## EXTRACTED ENTRIES
****************************************

(* ===== verification/JpegQueue.v ===== *)
(** * The queue of the JPEG library

    [mm_jpeg_queue.c] and the functions of [mm_jpeg.c] that remove a job from
    the middle of a queue, on the heap of linked cells of [CamQueue].  All but
    one act on the sequence of data as list operations; [mm_jpeg_queue_flush]
    reads a cell after it has freed it. *)

From Stdlib Require Import ZArith Lia.
From stdpp Require Import list gmap.
From S2P Require Import Prelude CamQueue.

Section JpegQueue.
Context {A : Type}.

(** [mm_jpeg_q_node_t] and [mm_jpeg_queue_t] have the fields of [cam_node_t]
    and [cam_queue_t]. *)
Abbreviation jheap := (gmap Z (cam_node_t A)).
Abbreviation mm_jpeg_queue_t := cam_queue_t.

Definition mm_jpeg_queue_init (head_addr : Z) (h : jheap) : option (Z * mm_jpeg_queue_t * jheap) :=
  h ← cam_list_init head_addr h;
  Some (0, {| head := head_addr; size := 0 |}, h).

Definition mm_jpeg_queue_enq (malloc : jheap -> option Z) (queue : mm_jpeg_queue_t) (d : option A) (h : jheap) : option (Z * mm_jpeg_queue_t * jheap) :=
  match malloc h with
  | None => Some (-1, queue, h)
  | Some node =>
      let h := <[node := {| next := 0; prev := 0; data := d |}]> h in
      h ← cam_list_add_tail_node node (head queue) h;
      Some (0, {| head := head queue; size := size queue +u 1 |}, h)
  end.

Definition mm_jpeg_queue_deq (queue : mm_jpeg_queue_t) (h : jheap) : option (option A * mm_jpeg_queue_t * jheap) :=
  nh ← h !! head queue;
  let pos := next nh in
  if negb (pos =? head queue) then
    h ← cam_list_del_node pos h;
    n ← h !! pos;
    Some (data n, {| head := head queue; size := size queue -u 1 |}, delete pos h)
  else Some (None, queue, h).

Definition mm_jpeg_queue_get_size (queue : mm_jpeg_queue_t) : Z := size queue.

Definition mm_jpeg_queue_peek (queue : mm_jpeg_queue_t) (h : jheap) : option (option A) :=
  nh ← h !! head queue;
  let pos := next nh in
  if negb (pos =? head queue) then n ← h !! pos; Some (data n) else Some None.

(** The cell is freed before its successor is read. *)
Fixpoint jpeg_flush_loop (fuel : nat) (q : mm_jpeg_queue_t) (pos : Z) (h : jheap) : option (mm_jpeg_queue_t * jheap) :=
  if negb (pos =? head q) then
    match fuel with
    | O => None
    | S fuel =>
        h ← cam_list_del_node pos h;
        let h := delete pos h in
        n ← h !! pos;
        jpeg_flush_loop fuel {| head := head q; size := size q -u 1 |} (next n) h
    end
  else Some (q, h).

Definition mm_jpeg_queue_flush (fuel : nat) (queue : mm_jpeg_queue_t) (h : jheap) : option (Z * mm_jpeg_queue_t * jheap) :=
  nh ← h !! head queue;
  '(q, h) ← jpeg_flush_loop fuel queue (next nh) h;
  Some (0, {| head := head q; size := 0 |}, h).

Definition mm_jpeg_queue_deinit (fuel : nat) (queue : mm_jpeg_queue_t) (h : jheap) : option (Z * mm_jpeg_queue_t * jheap) :=
  mm_jpeg_queue_flush fuel queue h.

(** The loop of the functions that remove the first job with a property.
    [null_ok]: whether the function looks at the data pointer before it
    follows it. *)
Fixpoint remove_loop (null_ok : bool) (found : A -> bool) (fuel : nat) (q : mm_jpeg_queue_t) (pos : Z) (h : jheap) :
  option (option A * mm_jpeg_queue_t * jheap) :=
  if negb (pos =? head q) then
    match fuel with
    | O => None
    | S fuel =>
        n ← h !! pos;
        match data n with
        | None => if null_ok then remove_loop null_ok found fuel q (next n) h else None
        | Some d =>
            if found d then
              h ← cam_list_del_node pos h;
              Some (Some d, {| head := head q; size := size q -u 1 |}, delete pos h)
            else remove_loop null_ok found fuel q (next n) h
        end
    end
  else Some (None, q, h).

Definition remove_job (null_ok : bool) (found : A -> bool) (fuel : nat) (q : mm_jpeg_queue_t) (h : jheap) :
  option (option A * mm_jpeg_queue_t * jheap) :=
  nh ← h !! head q;
  remove_loop null_ok found fuel q (next nh) h.

(** ** Against lists *)

Lemma jpeg_enq_eq malloc q d h : mm_jpeg_queue_enq malloc q d h = cam_queue_enq malloc q d h.
Proof. done. Qed.

Lemma jpeg_deq_eq q h : mm_jpeg_queue_deq q h = cam_queue_deq q h.
Proof. unfold mm_jpeg_queue_deq, cam_queue_deq. destruct (h !! head q) as [n|]; [|done]. simpl. by destruct (next n =? head q). Qed.

(** The first job with the property leaves the list. *)
Fixpoint remove_first (found : A -> bool) (xs : list A) : option A * list A :=
  match xs with
  | [] => (None, [])
  | x :: xs => if found x then (Some x, xs) else let '(r, ys) := remove_first found xs in (r, x :: ys)
  end.

(** Unlinking and freeing a cell in the middle. *)
Lemma del_middle_rep q h l1 p l2 x (xs1 xs2 : list (option A)) : length l1 = length xs1 ->
  ring h (head q) (l1 ++ p :: l2) -> Forall2 (fun p x => dt h p = Some x) (l1 ++ p :: l2) (xs1 ++ x :: xs2) ->
  size q = Z.of_nat (length (xs1 ++ x :: xs2)) -> u32_range (size q) ->
  exists h1, cam_list_del_node p h = Some h1 /\
    queue_rep {| head := head q; size := size q -u 1 |} (xs1 ++ xs2) (delete p h1).
Proof.
  intros Hlen Hr Hf Hsz Hrg. pose proof Hr as [Hnd _]. destruct (del_node_ring h (head q) l1 p l2 Hr) as (h1 & He & Hr1 & Hdom & Hd1).
  exists h1. split; [done|]. exists (l1 ++ l2). apply NoDup_cons in Hnd as [Hh Hnd].
  rewrite <- Permutation_middle in Hnd. apply NoDup_cons in Hnd as [Hp _]. simpl.
  assert (Hne : forall y, y ∈ head q :: l1 ++ l2 -> delete p h1 !! y = h1 !! y) by (intros y Hy; apply lookup_delete_ne; set_solver).
  split; [by apply (ring_frame h1)|]. split.
  - apply Forall2_app_inv in Hf as [Hf1 Hf2]; [|done]. apply Forall2_cons in Hf2 as [_ Hf2]. apply Forall2_app;
      (eapply payloads_frame; [|done]); intros y Hy; rewrite <- Hd1; unfold dt; rewrite Hne; set_solver.
  - rewrite Hsz, !length_app in *. simpl in *. unfold u32_range in *. rewrite u32_id; unfold u32_range; lia.
Qed.

Lemma remove_loop_rep null_ok found xs2 : forall fuel q h l1 l2 xs1, length l1 = length xs1 ->
  ring h (head q) (l1 ++ l2) -> Forall2 (fun p x => dt h p = Some x) (l1 ++ l2) ((Some <$> xs1) ++ (Some <$> xs2)) ->
  size q = Z.of_nat (length (xs1 ++ xs2)) -> u32_range (size q) -> (length xs2 <= fuel)%nat ->
  exists q' h', remove_loop null_ok found fuel q (List.hd (head q) l2) h = Some ((remove_first found xs2).1, q', h') /\
    queue_rep q' (Some <$> (xs1 ++ (remove_first found xs2).2)) h' /\ head q' = head q.
Proof.
  induction xs2 as [|x xs2 IH]; intros fuel q h l1 l2 xs1 Hlen Hr Hf Hsz Hrg Hfuel;
    (destruct l2 as [|p l2]; [|]; try (apply Forall2_length in Hf; rewrite !length_app, !length_fmap in Hf; simpl in Hf; lia)).
  - exists q, h. split; [by destruct fuel; simpl; rewrite Z.eqb_refl|]. split; [|done]. exists (l1 ++ []).
    rewrite fmap_app. simpl. split; [done|]. split; [done|]. split; [|done]. by rewrite Hsz, !length_app, !length_fmap.
  - pose proof Hr as [Hnd Hs]. assert (p <> head q) as Hne by (intros ->; apply NoDup_cons in Hnd; set_solver).
    destruct fuel as [|fuel]; [simpl in Hfuel; lia|]. cbn [List.hd remove_loop].
    rewrite (proj2 (Z.eqb_neq _ _) Hne). cbn [negb]. apply seg_app in Hs as [_ Hs2].
    pose proof (seg_first _ _ _ _ Hs2) as (n & Hn & Hnx)%nx_lookup. rewrite Hn. cbn [mbind option_bind].
    assert (Hdat : data n = Some x).
    { apply Forall2_app_inv in Hf as [_ Hf2]; [|by rewrite length_fmap]. apply Forall2_cons in Hf2 as [Hp _].
      unfold dt in Hp. rewrite Hn in Hp. by injection Hp. }
    rewrite Hdat. cbn [remove_first]. destruct (found x).
    + destruct (del_middle_rep q h l1 p l2 (Some x) (Some <$> xs1) (Some <$> xs2)) as (h1 & -> & Hrep);
        [by rewrite length_fmap|done|done|by rewrite Hsz, !length_app; simpl; rewrite !length_fmap|done|].
      simpl. do 2 eexists. split; [reflexivity|]. split; [|done]. by rewrite fmap_app.
    + rewrite Hnx. destruct (IH fuel q h (l1 ++ [p]) l2 (xs1 ++ [x])) as (q' & h' & E1 & Hrep & Hh);
        [rewrite !length_app; simpl; lia|by rewrite <- app_assoc|rewrite fmap_app, <- !app_assoc; done|by rewrite <- app_assoc|done|simpl in Hfuel; lia|].
      rewrite E1. destruct (remove_first found xs2) as [r ys]. exists q', h'. rewrite <- app_assoc in Hrep. done.
Qed.

(** Removing a job by its identifier, wherever it is in the queue, takes
    the first one that matches and leaves the others in order, without
    following a bad pointer; when there is none the queue is unchanged.  As
    many turns as there are jobs are enough. *)
Theorem remove_job_refines null_ok found fuel q xs h (Hq : queue_rep q (Some <$> xs) h) (Hfuel : (length xs <= fuel)%nat) :
  exists q' h', remove_job null_ok found fuel q h = Some ((remove_first found xs).1, q', h') /\
    queue_rep q' (Some <$> (remove_first found xs).2) h' /\ head q' = head q.
Proof.
  destruct Hq as (l & Hr & Hf & Hsz & Hrg). pose proof Hr as [_ Hs]. unfold remove_job.
  pose proof (seg_first _ _ _ _ Hs) as (n & Hn & Hnx)%nx_lookup. rewrite Hn. simpl. rewrite Hnx.
  rewrite length_fmap in Hsz. by apply (remove_loop_rep null_ok found xs fuel q h [] l []).
Qed.

(** Flushing an empty queue does nothing; flushing any other frees the
    first cell and then reads its link, whatever the number of turns. *)
Theorem flush_reads_freed fuel q xs h (Hq : queue_rep q xs h) :
  mm_jpeg_queue_flush fuel q h = match xs with [] => Some (0, {| head := head q; size := 0 |}, h) | _ => None end.
Proof.
  destruct Hq as (l & Hr & Hf & Hsz & Hrg). pose proof Hr as [Hnd Hs]. unfold mm_jpeg_queue_flush.
  pose proof (seg_first _ _ _ _ Hs) as (n & Hn & Hnx)%nx_lookup. rewrite Hn. simpl. rewrite Hnx.
  destruct l as [|p l], xs as [|x xs]; try (inversion Hf; fail); simpl.
  - destruct fuel; simpl; by rewrite Z.eqb_refl.
  - assert (p <> head q) as Hne by (intros ->; apply NoDup_cons in Hnd; set_solver). destruct fuel as [|fuel]; simpl; rewrite (proj2 (Z.eqb_neq _ _) Hne); [done|].
    simpl. destruct (del_node_ring h (head q) [] p l Hr) as (h1 & -> & _). simpl. by rewrite lookup_delete_eq.
Qed.

End JpegQueue.

(** ** A queue of three numbers *)

Module DemoJpegQueue.

Definition three : option (cam_queue_t * gmap Z (cam_node_t Z)) :=
  '(_, q, h) ← mm_jpeg_queue_init 4 {[ 4 := {| next := 0; prev := 0; data := None |} ]};
  '(_, q, h) ← mm_jpeg_queue_enq bump q (Some 11) h;
  '(_, q, h) ← mm_jpeg_queue_enq bump q (Some 12) h;
  '(_, q, h) ← mm_jpeg_queue_enq bump q (Some 13) h;
  Some (q, h).

Definition three_q : cam_queue_t := Eval vm_compute in match three with Some (q, _) => q | None => {| head := 0; size := 0 |} end.
Definition three_h : gmap Z (cam_node_t Z) := Eval vm_compute in match three with Some (_, h) => h | None => ∅ end.

Lemma three_rep : queue_rep three_q (Some <$> [11; 12; 13]) three_h.
Proof.
  exists [5; 6; 7]. split; [split; [|by repeat split]|split; [|done]].
  - apply NoDup_ListNoDup. repeat constructor; simpl; lia.
  - repeat (apply Forall2_cons; split; [reflexivity|]). constructor.
Qed.

Lemma remove_job_refines_witness : exists q' h',
  remove_job true (fun x => x =? 12) 3 three_q three_h = Some (Some 12, q', h') /\ queue_rep q' (Some <$> [11; 13]) h'.
Proof.
  destruct (remove_job_refines true (fun x => x =? 12) 3 three_q [11; 12; 13] three_h three_rep) as (q' & h' & H1 & H2 & _);
    [simpl; lia|]. exists q', h'. split; [exact H1|exact H2].
Defined.

Lemma flush_reads_freed_witness : mm_jpeg_queue_flush 9 three_q three_h = None.
Proof. exact (flush_reads_freed 9 three_q (Some <$> [11; 12; 13]) three_h three_rep). Defined.

End DemoJpegQueue.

****************************************

## WORK INSTRUCTIONS
In the listing above, find the line containing "Abbreviation jheap := (gmap" and the line containing "size queue +u", then quote both, plus every line between them, exactly as written.

## EXERCISE SOLUTION
Abbreviation jheap := (gmap Z (cam_node_t A)).
Abbreviation mm_jpeg_queue_t := cam_queue_t.

Definition mm_jpeg_queue_init (head_addr : Z) (h : jheap) : option (Z * mm_jpeg_queue_t * jheap) :=
  h ← cam_list_init head_addr h;
  Some (0, {| head := head_addr; size := 0 |}, h).

Definition mm_jpeg_queue_enq (malloc : jheap -> option Z) (queue : mm_jpeg_queue_t) (d : option A) (h : jheap) : option (Z * mm_jpeg_queue_t * jheap) :=
  match malloc h with
  | None => Some (-1, queue, h)
  | Some node =>
      let h := <[node := {| next := 0; prev := 0; data := d |}]> h in
      h ← cam_list_add_tail_node node (head queue) h;
      Some (0, {| head := head queue; size := size queue +u 1 |}, h)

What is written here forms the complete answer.